Norway has stirred world passions since 1993, when it permitted its whalers to resume the annual hunt, despite a global moratorium imposed by the International Whaling Commission in 1986.
A few countries, such as Canada, tolerate subsistence whaling by native peoples and Japan conducts “scientific whaling.” But only Norway has gone so far as to let its fishermen openly hunt whales for commercial trade--and Norway has reaped a tempest as a result.
Protesters have flocked to these shores in recent years, attacking abattoirs, scuttling whaling boats in their berths and, in the case of the California-based Sea Shepherd Conservation Society, ramming a Norwegian coast guard ship. (The Sea Shepherd claims that it was rammed by the Norwegian coast guard.)
But this summer, an uncharacteristic peace has prevailed on Norwegian waters. There was one unexplained fire aboard a Norwegian craft early in the season. But aside from that possible act of sabotage, the usual fleets of protesters have not appeared.
“I don’t think they have much support anymore, because they told a story that wasn’t true,” says Jan Odin Olavsen, 48, a whaler from the northern community of Laknas. His five-man boat filled its 17-whale quota in one week this summer.
“There are a lot of whales,” he concludes. “The stock is not threatened at all.”
Here in Oslo, the major Norwegian environmental groups say Olavsen is right: It is now safe to hunt one species of whale, the minke, which grows to 32 feet in length. The minke is the only whale that may be hunted under Norwegian regulations.
Norway won an important symbolic victory earlier this year when a majority of delegates to the triennial Convention on International Trade in Endangered Species, held in Zimbabwe, voted to allow limited trading in such minke products as meat and blubber.
The minke remains on the endangered list, since removing it requires a two-thirds vote of delegates. But whaling interests believe that the convention’s 57-51 vote in Norway’s favor--a first--will give an important nudge to the all-important International Whaling Commission, scheduled to meet in Monaco in October.

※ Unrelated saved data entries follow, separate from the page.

(** A value that is refused behind a part that was read loses that part, and [json_parse],
    which frees the root only, everything below it. *)
Example refused_loses :
  (exists lost, heap_root (cstr "[[1 x") always (json_free 9) 9 ∅ = Done (0, lost) /\ size lost = 1%nat) /\
  (exists lost, heap_root (cstr "[1,2 x") always (json_free 9) 9 ∅ = Done (0, lost) /\ size lost = 0%nat) /\
  (exists lost, heap_root (cstr "[1,2 x") always free 9 ∅ = Done (0, lost) /\ size lost = 2%nat).
Proof. split_and!; (eexists; split; [vm_compute; reflexivity|vm_compute; reflexivity]). Qed.

(** ** Witnesses *)

Lemma json_heap_lifecycle_witness :
  let buf := cstr "{ " ++ quoted (cstr "a") ++ cstr " : [1, true] }" in
  let h := {[ -1 := BString (cstr "kept") ]} : json_heap in
  exists root m, m ##ₘ h /\ tree_at m root (JObject [(Some (cstr "a"), JArray [JNumber 1; JTrue])]) /\
    (forall release, heap_root buf always release (length buf) h = Done (root, m ∪ h)) /\
    forall f, (size m <= f)%nat -> json_free f (m ∪ h) root = Done h.
Proof.
  intros buf h. apply (json_heap_lifecycle buf always (length buf) h (Some (JObject [(Some (cstr "a"), JArray [JNumber 1; JTrue])]))).
  - reflexivity.
  - intros a Ha. unfold h. apply lookup_singleton_None. lia.
  - vm_compute. reflexivity.
Defined.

“I’m a bit uncertain, but what we may be seeing is a chance, for the first time in 10 or 15 years, to find a compromise between the whaling nations and the anti-whaling nations,” says Norwegian Whaling Commissioner Kaare Bryn.
Bryn admits that Norway had much to do with the near-extinction earlier in the century of the huge blue whale and other species. But he argues that it has been decades since Norway has practiced the industrial techniques that almost wiped out the great whales.

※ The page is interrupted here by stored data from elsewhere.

(* ===== verification/PdMapperProps.v ===== *)
(** * The protection domain mapper: loading and answering *)
From Stdlib Require Import String.
From S2P Require Import Prelude CString Paths Hash Qrtr Qmi QmiFacts QmiDecode QmiProps QmiRef ServregLoc Os Json Assoc AssocProps PdMapper.
#[local] Open Scope Z_scope.

(** ** The bytes of an answer *)

Definition reply_entry (e : domain_list_entry) : list Z :=
  [zlen (entry_name e)] ++ entry_name e ++ le_bytes 4 (instance_id e) ++ [0] ++ [0; 0; 0; 0].
Definition reply_list (l : list domain_list_entry) : list Z := zlen l :: concat (map reply_entry l).
(** Result, number of domains, revision, and the list unless it is empty. *)
Definition reply_payload (l : list domain_list_entry) : list Z :=
  [2; 4; 0; 0; 0; 0; 0] ++ [16; 2; 0; zlen l; 0] ++ [17; 2; 0; 1; 0] ++
  match l with [] => [] | _ => tlv 1 18 (reply_list l) end.
Definition reply (txn : Z) (l : list domain_list_entry) : list Z :=
  header_bytes QMI_RESPONSE txn SERVREG_LOC_GET_DOMAIN_LIST (zlen (reply_payload l)) ++ reply_payload l.

Definition name_ok (s : list Z) : Prop := zlen s < 256 /\ Forall (fun b => b <> 0) s.

(** Evaluate the types and counts of the entries of a table. *)
Ltac open_table :=
  cbn [wire wire_fields length head mbind option_bind offset elem_size elem_len tlv_type tail data_type EI EI_END wire_data];
  repeat match goal with
  | |- context [is_type ?t ?e] => let b := eval vm_compute in (is_type t e) in change (is_type t e) with b
  | |- context [enc_count ?e ?n] => let b := eval vm_compute in (enc_count e n) in change (enc_count e n) with b
  end;
  cbn [wire wire_fields length head mbind option_bind offset elem_size elem_len tlv_type tail data_type EI EI_END wire_data
       Z.ltb Z.compare Z.eqb Pos.eqb Pos.compare Pos.compare_cont negb orb].

Lemma wire_entry c X e Y off : c = X ++ entry_bytes e ++ Y -> off = zlen X -> name_ok (entry_name e) ->
  wire 2 c (Some servreg_loc_domain_list_entry_ei) off 2 = Some (reply_entry e).
Proof.
  intros Hc Hoff [Hl Hn]. set (s := entry_name e) in *.
  assert (Hz : exists Z0, replicate (Z.to_nat (sizeof_name - zlen s)) 0 = 0 :: Z0 /\ zlen Z0 = 255 - zlen s).
  { unfold sizeof_name. replace (Z.to_nat (256 - zlen s)) with (S (Z.to_nat (255 - zlen s))) by (unfold zlen in *; lia).
    cbn [replicate]. eexists. split; [done|]. unfold zlen. rewrite length_replicate. unfold zlen in *. lia. }
  destruct Hz as (Z0 & EZ & HZ). unfold entry_bytes in Hc. fold s in Hc. rewrite EZ in Hc.
  assert (P1 : peek_string c (off + 4) = Some (zlen s)).
  { apply (strlen_at_field _ (X ++ le_bytes 4 (zlen s)) s (Z0 ++ le_bytes 4 (instance_id e) ++ replicate 8 0 ++ Y)); [|unfold zlen in *; rewrite length_app; cbn [length le_bytes]; lia|done].
    subst c. rewrite <- !app_assoc. done. }
  assert (P2 : peek c (off + 4) (zlen s) = Some s).
  { apply (peek_at _ (X ++ le_bytes 4 (zlen s)) s (0 :: Z0 ++ le_bytes 4 (instance_id e) ++ replicate 8 0 ++ Y)); [|unfold zlen in *; rewrite length_app; cbn [length le_bytes]; lia|done].
    subst c. rewrite <- !app_assoc. done. }
  set (P := X ++ le_bytes 4 (zlen s) ++ s ++ 0 :: Z0).
  assert (HP : zlen P = off + 260).
  { unfold P. subst off. unfold zlen in *. rewrite !length_app. cbn [length le_bytes]. lia. }
  assert (Hc' : c = P ++ le_bytes 4 (instance_id e) ++ [0] ++ [0; 0; 0] ++ [0; 0; 0; 0] ++ Y).
  { unfold P. subst c. rewrite <- !app_assoc. done. }
  assert (P3 : peek c (off + 260) (1 * 4) = Some (le_bytes 4 (instance_id e))) by (eapply peek_at; [exact Hc'|lia|done]).
  assert (P4 : peek c (off + 264) (1 * 1) = Some [0]).
  { apply (peek_at _ (P ++ le_bytes 4 (instance_id e)) [0] ([0; 0; 0] ++ [0; 0; 0; 0] ++ Y)); [by rewrite <- !app_assoc| |done].
    unfold zlen in *. rewrite length_app. cbn [length le_bytes]. lia. }
  assert (P5 : peek c (off + 268) (1 * 4) = Some [0; 0; 0; 0]).
  { apply (peek_at _ (P ++ le_bytes 4 (instance_id e) ++ [0] ++ [0; 0; 0]) [0; 0; 0; 0] Y); [by rewrite <- !app_assoc| |done].
    unfold zlen in *. rewrite !length_app. cbn [length le_bytes]. lia. }
  unfold servreg_loc_domain_list_entry_ei. open_table.
  rewrite P1. cbn [mbind option_bind]. rewrite (proj2 (Z.ltb_ge 256 (zlen s))) by lia. cbn [orb negb]. rewrite P2.
  open_table. rewrite P3. open_table. rewrite P4. open_table. rewrite P5. open_table.
  unfold reply_entry. fold s. assert (zlen s mod 256 = zlen s) as E by (apply Z.mod_small; unfold zlen in *; lia).
  unfold tlv. change (Z.to_nat (string_width _)) with 1%nat. cbn [Z.eqb Pos.eqb le_bytes app]. by rewrite E.
Qed.

Lemma entry_bytes_length e : zlen (entry_name e) < 256 -> zlen (entry_bytes e) = 272.
Proof.
  intros Hl. unfold entry_bytes, sizeof_name, zlen in *. rewrite !length_app, !length_replicate, !length_le_bytes. lia.
Qed.
Lemma wire_entries c l X Y off : c = X ++ concat (map entry_bytes l) ++ Y -> off = zlen X ->
  Forall (fun e => name_ok (entry_name e)) l ->
  wire_structs (wire 2 c) (Some servreg_loc_domain_list_entry_ei) (length l) off 272 2 = Some (concat (map reply_entry l)).
Proof.
  intros Hc Hoff Hl. revert X off Hc Hoff. induction Hl as [|e l He Hl IH]; intros X off Hc Hoff; [done|].
  cbn [map concat length wire_structs] in *. rewrite <- app_assoc in Hc.
  rewrite (wire_entry c X e _ off Hc Hoff He). cbn [mbind option_bind].
  rewrite (IH (X ++ entry_bytes e) (off + 272)); [done|by rewrite <- app_assoc|].
  destruct He as [Hn _]. pose proof (entry_bytes_length e Hn). unfold zlen in *. rewrite length_app. lia.
Qed.

(** A field within the head of the response. *)
Lemma peek_head h Y off n b : peek h off n = Some b -> peek (h ++ Y) off n = Some b.
Proof.
  unfold peek. destruct (_ && _) eqn:E; [|done]. reflect_bools. intros [= <-]. unfold zlen in *. rewrite length_app.
  rewrite (proj2 (Z.leb_le _ _)), (proj2 (Z.leb_le _ _)), (proj2 (Z.leb_le _ _)) by lia. cbn [andb].
  rewrite drop_app_le, take_app_le by (rewrite ?length_drop; lia). done.
Qed.

(** The responses of the handler as records. *)
Definition refused_resp : get_domain_list_resp :=
  DomainListResp QMI_RESULT_FAILURE QMI_ERR_MALFORMED_MSG None None false [].
Definition found_resp (l : list domain_list_entry) : get_domain_list_resp :=
  DomainListResp QMI_RESULT_SUCCESS QMI_ERR_NONE (Some (zlen l)) (Some 1) (negb (zlen l =? 0)) l.

Lemma wire_malformed : wire msg_fuel (resp_bytes refused_resp) (Some servreg_loc_get_domain_list_resp_ei) 0 1 =
  Some [2; 4; 0; 1; 0; 2; 0].
Proof. vm_compute. reflexivity. Qed.

(** The reference encoder on a response. *)
Lemma wire_found l : zlen l <= 255 -> Forall (fun e => name_ok (entry_name e)) l ->
  wire msg_fuel (resp_bytes (found_resp l)) (Some servreg_loc_get_domain_list_resp_ei) 0 1 = Some (reply_payload l).
Proof.
  intros Hlen Hl. unfold resp_bytes. set (h := resp_head (found_resp l)).
  set (Z0 := replicate _ 0). set (c := h ++ _).
  assert (Hc : c = h ++ concat (map entry_bytes l) ++ Z0) by done.
  assert (Hh : zlen h = 20) by done.
  assert (Hn : 0 <= zlen l) by (unfold zlen; lia).
  assert (P : forall off n b, peek h off n = Some b -> peek c off n = Some b) by (intros; by apply peek_head).
  assert (P0 : peek c 0 (1 * 2) = Some [0; 0]) by (apply P; done).
  assert (P2 : peek c 2 (1 * 2) = Some [0; 0]) by (apply P; done).
  assert (P4 : peek c 4 1 = Some [1]) by (apply P; done).
  assert (P6 : peek c 6 (1 * 2) = Some (le_bytes 2 (zlen l))) by (apply P; done).
  assert (P8 : peek c 8 1 = Some [1]) by (apply P; done).
  assert (P10 : peek c 10 (1 * 2) = Some [1; 0]) by (apply P; done).
  assert (P12 : peek c 12 1 = Some [if negb (zlen l =? 0) then 1 else 0]) by (apply P; done).
  assert (P16 : peek c 16 1 = Some [zlen l mod 256]) by (apply P; done).
  assert (H2 : le_bytes 2 (zlen l) = [zlen l; 0]).
  { cbn [le_bytes]. rewrite Z.div_small, Z.mod_small by lia. done. }
  assert (PL : wire_structs (wire 2 c) (Some servreg_loc_domain_list_entry_ei) (length l) 20 272 2 =
    Some (concat (map reply_entry l))) by (by apply (wire_entries c l h Z0)).
  clearbody c. clear P Hc.
  assert (PR : wire_data (wire 2 c) EI_SERVREG_RESULT 1 c (0 + 0) 1 = Some [0; 0; 0; 0]).
  { cbn [wire_data EI_SERVREG_RESULT data_type ei_array elem_size Z.ltb Z.compare]. unfold servreg_loc_qmi_result_ei.
    change (Z.to_nat 1) with 1%nat. cbn [wire_structs]. rewrite wire_unfold. cbn [length].
    rewrite (wire_entry_data _ _ _ _ _ _ _ _ 1 [] [0; 0]) by (done || exact P0).
    rewrite (wire_entry_data _ _ _ _ _ _ _ _ 1 [] [0; 0]) by (done || exact P2).
    rewrite wire_end by done. done. }
  unfold servreg_loc_get_domain_list_resp_ei, msg_fuel. rewrite wire_unfold. cbn [length].
  rewrite (wire_entry_data _ _ _ _ _ _ _ _ 1 [] [0; 0; 0; 0]) by (done || exact PR).
  erewrite (wire_flag _ _ _ _ _ _ _ _ _ 1) by (done || exact P4). cbn [Z.eqb].
  rewrite (wire_entry_data _ _ _ _ _ _ _ _ 1 [] [zlen l; 0]) by (done || (rewrite <- H2; exact P6)).
  erewrite (wire_flag _ _ _ _ _ _ _ _ _ 1) by (done || exact P8). cbn [Z.eqb].
  rewrite (wire_entry_data _ _ _ _ _ _ _ _ 1 [] [1; 0]) by (done || exact P10).
  erewrite (wire_flag _ _ _ _ _ _ _ _ _ _) by (done || exact P12).
  destruct l as [|e l]; [done|]. set (l' := e :: l) in *. assert (Hl1 : 0 < zlen l') by done.
  rewrite (proj2 (Z.eqb_neq (zlen l') 0)) by lia. cbn [negb Z.eqb].
  rewrite (wire_len _ _ _ _ _ _ _ _ _ _ (zlen l')) by (done || exact P16 || apply Z.mod_small; lia || lia).
  rewrite (wire_entry_data _ _ _ _ _ _ _ _ (zlen l') _ (concat (map reply_entry l'))); try done.
  - rewrite wire_end by done. cbn [mbind option_bind le_bytes app].
    rewrite (Z.mod_small (zlen l')) by lia. rewrite app_nil_r. reflexivity.
  - unfold enc_count. cbn [array_type elem_len]. rewrite (proj2 (Z.leb_gt _ _)), (proj2 (Z.ltb_ge _ _)) by lia. done.
  - unfold wire_data. cbn [data_type ei_array elem_size]. rewrite (proj2 (Z.ltb_ge (zlen l') 0)) by lia.
    replace (Z.to_nat (zlen l')) with (length l') by (unfold zlen; lia). exact PL.
Qed.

Today, he says, Norway’s 150 or so whalers are all fishermen, whaling for just a few weeks each summer under government supervision. They operate small, coastal fishing boats, not huge, floating factories. And their estimate that there are about 110,000 minke whales in the northeastern Atlantic has been accepted by the International Whaling Commission. Norway’s 1997 quota of 580 minke whales is an acceptable fraction of that population, Bryn says.

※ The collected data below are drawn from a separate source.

(* ===== verification/Bridge.v ===== *)
(** * The RPC bridge to the microcontroller (imola-gpio/imola-bridge.c)

    A program connected to two servers: requests in MessagePack arrive on the socket of
    the router, the pins are set by commands to the debugger.  Calls to the system are
    the class [BridgeOps]; messages for the terminal are left out. *)
From Stdlib Require Import String.
From S2P Require Import Prelude CString Paths.
#[local] Open Scope Z_scope.

Inductive peer_addr := OpenocdAddr | RouterAddr.
Inductive sock_family := AF_INET | AF_UNIX.

(** The calls, on a state [W] of the system.  [br_read] gives what [read] returns and
    the bytes it stores; what [recv] stores is not looked at. *)
Class BridgeOps (W : Type) := {
  br_socket : W -> sock_family -> W * Z;
  br_connect : W -> Z -> peer_addr -> W * Z;
  br_close : W -> Z -> W;
  br_sleep : W -> Z -> W;
  br_recv : W -> Z -> Z -> W;
  br_write : W -> Z -> list Z -> W * Z;
  br_read : W -> Z -> Z -> W * Z * list Z }.

(** ** Requests in MessagePack *)

(** A parser sees the buffer and the number of bytes in use; it gives the code of
    failure (0: more data is needed, -1: not a request) or a value. *)
Definition rpc_parser (A : Type) : Type := list Z -> Z -> outcome (Z + A).
Definition rpc_ret {A} (a : A) : rpc_parser A := fun _ _ => Done (inr a).
Definition rpc_bind {A B} (p : rpc_parser A) (k : A -> rpc_parser B) : rpc_parser B :=
  fun m len => r ← p m len; match r with inl c => Done (inl c) | inr a => k a m len end.
Definition rpc_fail {A} : rpc_parser A := fun _ _ => Done (inl (-1)).
(** [if (len < n) return 0]. *)
Definition rpc_need (n : Z) : rpc_parser unit := fun _ len => Done (if len <? n then inl 0 else inr tt).
Definition rpc_byte (pos : Z) : rpc_parser Z := fun m _ => b ← read_mem m pos 1; Done (inr (le_value b)).
Definition rpc_bytes (pos n : Z) : rpc_parser (list Z) := fun m _ => bs ← read_mem m pos n; Done (inr bs).
#[local] Notation "'let*' x ':=' p 'in' k" := (rpc_bind p (fun x => k)) (at level 10, x pattern, p at level 100, k at level 200).

Record rpc_request := Rpc { r_msg_id : Z; r_method : list Z; r_pin : list Z; r_val : Z }.

(** The identifier: a small number or a word of one, two or four bytes; with the
    position behind it. *)
Definition rpc_msg_id (pos : Z) : rpc_parser (Z * Z) :=
  let* b := rpc_byte pos in
  if b <=? 0x7f then rpc_ret (b, pos + 1)
  else if b =? 0xcc then
    let* _ := rpc_need (pos + 2) in
    let* b0 := rpc_byte (pos + 1) in
    rpc_ret (b0, pos + 2)
  else if b =? 0xcd then
    let* _ := rpc_need (pos + 3) in
    let* b1 := rpc_byte (pos + 1) in
    let* b0 := rpc_byte (pos + 2) in
    rpc_ret (Z.lor (Z.shiftl b1 8) b0, pos + 3)
  else if b =? 0xce then
    let* _ := rpc_need (pos + 5) in
    let* b3 := rpc_byte (pos + 1) in
    let* b2 := rpc_byte (pos + 2) in
    let* b1 := rpc_byte (pos + 3) in
    let* b0 := rpc_byte (pos + 4) in
    rpc_ret (Z.lor (Z.lor (Z.lor (u32 (Z.shiftl b3 24)) (Z.shiftl b2 16)) (Z.shiftl b1 8)) b0, pos + 5)
  else rpc_fail.
(** A short string, cut to the buffer of [max] bytes it is copied to. *)
Definition rpc_fixstr (pos max : Z) : rpc_parser (list Z * Z) :=
  let* _ := rpc_need (pos + 1) in
  let* b := rpc_byte pos in
  if negb (Z.land b 0xe0 =? 0xa0) then rpc_fail
  else
    let n := Z.land b 0x1f in
    let* _ := rpc_need (pos + 1 + n) in
    let* s := rpc_bytes (pos + 1) (if n <? max - 1 then n else max - 1) in
    rpc_ret (s, pos + 1 + n).
Definition rpc_value (pos : Z) : rpc_parser (Z * Z) :=
  let* _ := rpc_need (pos + 1) in
  let* v := rpc_byte pos in
  if (v =? 0xc3) || (v =? 0x01) then rpc_ret (1, pos + 1)
  else if (v =? 0xc2) || (v =? 0x00) then rpc_ret (0, pos + 1)
  else if v =? 0xcc then
    let* _ := rpc_need (pos + 2) in
    let* b := rpc_byte (pos + 1) in
    rpc_ret (if b =? 0 then 0 else 1, pos + 2)
  else rpc_ret (0, pos + 1).

Definition method_max : Z := 32.
Definition pin_max : Z := 32.
(** The request and the number of its bytes.  The caller looks at the results only
    when there are some. *)
Definition parse_rpc_request : rpc_parser (Z * rpc_request) :=
  let* _ := rpc_need 4 in
  let* b0 := rpc_byte 0 in
  if negb (b0 =? 0x94) then rpc_fail
  else
    let* b1 := rpc_byte 1 in
    if negb (b1 =? 0) then rpc_fail
    else
      let* (msg_id, pos) := rpc_msg_id 2 in
      let* (method, pos) := rpc_fixstr pos method_max in
      let* _ := rpc_need (pos + 1) in
      let* c := rpc_byte pos in
      if negb (Z.land c 0xf0 =? 0x90) then rpc_fail
      else
        let param_count := Z.land c 0x0f in
        let* (pin, pos) := if 1 <=? param_count then rpc_fixstr (pos + 1) pin_max else rpc_ret ([], pos + 1) in
        let* (val, pos) := if 2 <=? param_count then rpc_value pos else rpc_ret (0, pos) in
        rpc_ret (pos, Rpc msg_id method pin val).

(** The response. *)
Definition encode_msg_id (id : Z) : list Z :=
  if id <=? 0x7f then [u8 id]
  else if id <=? 0xff then [0xcc; u8 id]
  else if id <=? 0xffff then [0xcd; u8 (Z.shiftr id 8); u8 (Z.land id 0xff)]
  else [0xce; u8 (Z.shiftr id 24); u8 (Z.land (Z.shiftr id 16) 0xff); u8 (Z.land (Z.shiftr id 8) 0xff); u8 (Z.land id 0xff)].
Definition resp_pkt (id : Z) : list Z := [0x94; 0x01] ++ encode_msg_id id ++ [0xc0; 0xc3].

(** ** The debugger *)

Section Bridge.
Context {W : Type} `{BridgeOps W}.

(** The system and the connection to the debugger, -1 when there is none. *)
Record bridge := BridgeSt { b_w : W; g_openocd_fd : Z }.

Definition connect_openocd (w : W) : W * Z :=
  let '(w, fd) := br_socket w AF_INET in
  if fd <? 0 then (w, -1)
  else
    let '(w, r) := br_connect w fd OpenocdAddr in
    if r <? 0 then (br_close w fd, -1)
    else
      let w := br_sleep w 50000 in
      (br_recv w fd 1024, fd).

(** The line as [snprintf] leaves it in a buffer of 256 bytes; [write] takes the
    length of the whole line from it. *)
Definition snprintf_line (cmd : list Z) : outcome (list Z) :=
  let line := cmd ++ [10] in
  read_mem (take 255 line ++ [0]) 0 (zlen line).
Definition send_openocd (st : bridge) (cmd : list Z) : outcome bridge :=
  let '(w, fd) := if g_openocd_fd st <? 0 then connect_openocd (b_w st) else (b_w st, g_openocd_fd st) in
  if fd <? 0 then Done (BridgeSt w fd)
  else
    line ← snprintf_line cmd;
    let '(w, r) := br_write w fd line in
    let '(w, fd) :=
      if r <? 0 then
        let '(w, fd) := connect_openocd (br_close w fd) in
        if 0 <=? fd then ((br_write w fd line).1, fd) else (w, fd)
      else (w, fd) in
    let w := br_sleep w 2000 in
    Done (BridgeSt (br_recv w fd 512) fd).
Fixpoint send_all (st : bridge) (cmds : list (list Z)) : outcome bridge :=
  match cmds with
  | [] => Done st
  | cmd :: cmds' => st ← send_openocd st cmd; send_all st cmds'
  end.

Definition init_stm32_hw (st : bridge) : outcome bridge :=
  send_all st [cstr "mww 0x46020c8c 0x000001ff"; cstr "mww 0x42020400 0x04000000"; cstr "mww 0x42021c00 0x55500000";
               cstr "mww 0x42021c18 0x0000fc00"; cstr "mww 0x42020418 0x20000000"].

(** The command that drives a pin of port H low or high. *)
Definition led_cmd (val low high : Z) : list Z :=
  cstr "mww 0x42021c18 0x" ++ hex_digits 8 (if val =? 0 then low else high).
Definition execute_pin_action (st : bridge) (pin : list Z) (val : Z) : outcome bridge :=
  if bool_decide (pin = cstr "D13") then
    (if negb (val =? 0)
     then send_all st [cstr "mww 0x42020418 0x00002000"; cstr "mww 0x42021c18 0x10000000"]
     else send_all st [cstr "mww 0x42020418 0x20000000"; cstr "mww 0x42021c18 0x00001000"])
  else if bool_decide (pin = cstr "LED3_R") then send_openocd st (led_cmd val 0x04000000 0x00000400)
  else if bool_decide (pin = cstr "LED3_G") then send_openocd st (led_cmd val 0x08000000 0x00000800)
  else if bool_decide (pin = cstr "LED3_B") then send_openocd st (led_cmd val 0x10000000 0x00001000)
  else if bool_decide (pin = cstr "LED4_R") then send_openocd st (led_cmd val 0x20000000 0x00002000)
  else if bool_decide (pin = cstr "LED4_G") then send_openocd st (led_cmd val 0x40000000 0x00004000)
  else if bool_decide (pin = cstr "LED4_B") then send_openocd st (led_cmd val 0x80000000 0x00008000)
  else Done st.

(** ** The loop *)

(** [memmove] to the start of the buffer, of the bytes between [n] and [len]. *)
Definition shift_down (m : list Z) (n len : Z) : list Z :=
  take (Z.to_nat (len - n)) (drop (Z.to_nat n) m) ++ drop (Z.to_nat (len - n)) m.
(** The next place behind [skip] where a request may start. *)
Fixpoint resync (fuel : nat) (m : list Z) (skip len : Z) : outcome Z :=
  if skip + 1 <? len then
    b0 ← read_mem m skip 1;
    b1 ← read_mem m (skip + 1) 1;
    if (le_value b0 =? 0x94) && (le_value b1 =? 0) then Done skip
    else match fuel with O => OutOfFuel | S fuel' => resync fuel' m (skip + 1) len end
  else Done skip.

(** A request that was parsed: the action and the response; [None] when writing the
    response failed. *)
Definition answer (st : bridge) (sock : Z) (r : rpc_request) : outcome (bridge * bool) :=
  st ← (if bool_decide (before_nul (r_method r) = cstr "set_pin_by_name")
        then execute_pin_action st (before_nul (r_pin r)) (r_val r) else Done st);
  let '(w, n) := br_write (b_w st) sock (resp_pkt (r_msg_id r)) in
  Done (BridgeSt w (g_openocd_fd st), negb (n <? 0)).

(** The messages in the buffer; every turn takes a byte or more from it.  The last
    result tells whether to go on. *)
Fixpoint process (fuel : nat) (st : bridge) (sock : Z) (m : list Z) (buf_pos : Z) : outcome (bridge * list Z * Z * bool) :=
  if 0 <? buf_pos then
    match fuel with
    | O => OutOfFuel
    | S fuel' =>
        r ← parse_rpc_request m buf_pos;
        match r with
        | inl c =>
            if c =? 0 then Done (st, m, buf_pos, true)
            else
              skip ← resync (Z.to_nat buf_pos) m 1 buf_pos;
              process fuel' st sock (shift_down m skip buf_pos) (buf_pos - skip)
        | inr (consumed, r) =>
            '(st, ok) ← answer st sock r;
            if (ok : bool) then process fuel' st sock (shift_down m consumed buf_pos) (buf_pos - consumed)
            else Done (st, m, buf_pos, false)
        end
    end
  else Done (st, m, buf_pos, true).

Definition sizeof_buf : Z := 4096.
(** [n] bytes read to the place at [off]. *)
Definition store (m : list Z) (off : Z) (bs : list Z) : list Z := take (Z.to_nat off) m ++ bs ++ drop (Z.to_nat off + length bs) m.
Definition cleanup (st : bridge) (sock : Z) : W :=
  br_close (if 0 <=? g_openocd_fd st then br_close (b_w st) (g_openocd_fd st) else b_w st) sock.
(** Each turn reads once; the fuel bounds the turns.  A full buffer is not read into. *)
Fixpoint request_loop (fuel : nat) (st : bridge) (sock : Z) (m : list Z) (buf_pos : Z) : outcome W :=
  match fuel with
  | O => OutOfFuel
  | S fuel' =>
      let '(w, n, bs) := if 0 <? sizeof_buf - buf_pos then br_read (b_w st) sock (sizeof_buf - buf_pos) else (b_w st, 0, []) in
      let st := BridgeSt w (g_openocd_fd st) in
      if (0 <? sizeof_buf - buf_pos) && (n <=? 0) then Done (cleanup st sock)
      else
        '(st, m, buf_pos, go) ← process (Z.to_nat (buf_pos + n)) st sock (store m buf_pos bs) (buf_pos + n);
        if (go : bool) then request_loop fuel' st sock m buf_pos else Done (cleanup st sock)
  end.

(** The loops that wait for the servers. *)
Fixpoint wait_openocd (retries : nat) (w : W) (fd : Z) : W * Z :=
  match retries with
  | O => (w, fd)
  | S n =>
      let '(w, fd) := connect_openocd w in
      if 0 <=? fd then (w, fd) else wait_openocd n (br_sleep w 1000000) fd
  end.
Fixpoint wait_router (retries : nat) (w : W) (sock : Z) : W :=
  match retries with
  | O => w
  | S n =>
      let '(w, r) := br_connect w sock RouterAddr in
      if r =? 0 then w else wait_router n (br_sleep w 1000000) sock
  end.

(** The request [[0, 1, ..register, [set_pin_by_name]]]. *)
Definition reg_pkt : list Z := [0x94; 0; 1; 0xaa] ++ cstr "$/register" ++ [0x91; 0xaf] ++ cstr "set_pin_by_name".
(** [m] is the buffer of 4096 bytes before anything is read.  The result is the value
    of [main] with the state of the system. *)
Definition bridge_main (fuel : nat) (w : W) (m : list Z) : outcome (Z * W) :=
  let '(w, fd) := wait_openocd 10 w (-1) in
  st ← (if 0 <=? fd then init_stm32_hw (BridgeSt w fd) else Done (BridgeSt w fd));
  let '(w, sock) := br_socket (b_w st) AF_UNIX in
  if sock <? 0 then Done (1, w)
  else
    let w := wait_router 15 w sock in
    let '(w, n) := br_write w sock reg_pkt in
    if n <? 0 then Done (1, br_close w sock)
    else
      let '(w, n, bs) := br_read w sock sizeof_buf in
      if n <=? 0 then Done (1, br_close w sock)
      else
        w ← request_loop fuel (BridgeSt w (g_openocd_fd st)) sock (store m 0 bs) 0;
        Done (0, w).
End Bridge.
Arguments bridge : clear implicits.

Some people are listening. In January, IWC commissioners reportedly discussed how to reach accommodation between whaling nations and those--like the United States--that oppose the hunt. One proposal was to keep the moratorium on factory whaling but to lift the ban for small, Norwegian-style boats.
This prospect alarms environmentalists. Richard Page, a whale campaigner at Greenpeace UK, said his group believes that if the ban on minke whaling is lifted at Norway’s behest, it will throw open the doors to over-whaling of rarer species by less conscientious nations.
Asked why Greenpeace didn’t come to Norway to protest this summer, Page said that since a new government was establishing itself in Oslo, his group wanted to concentrate its lobbying efforts in the corridors of the capital, not on the waves of the northern coast. He said Greenpeace might return to its waterborne tactics next summer.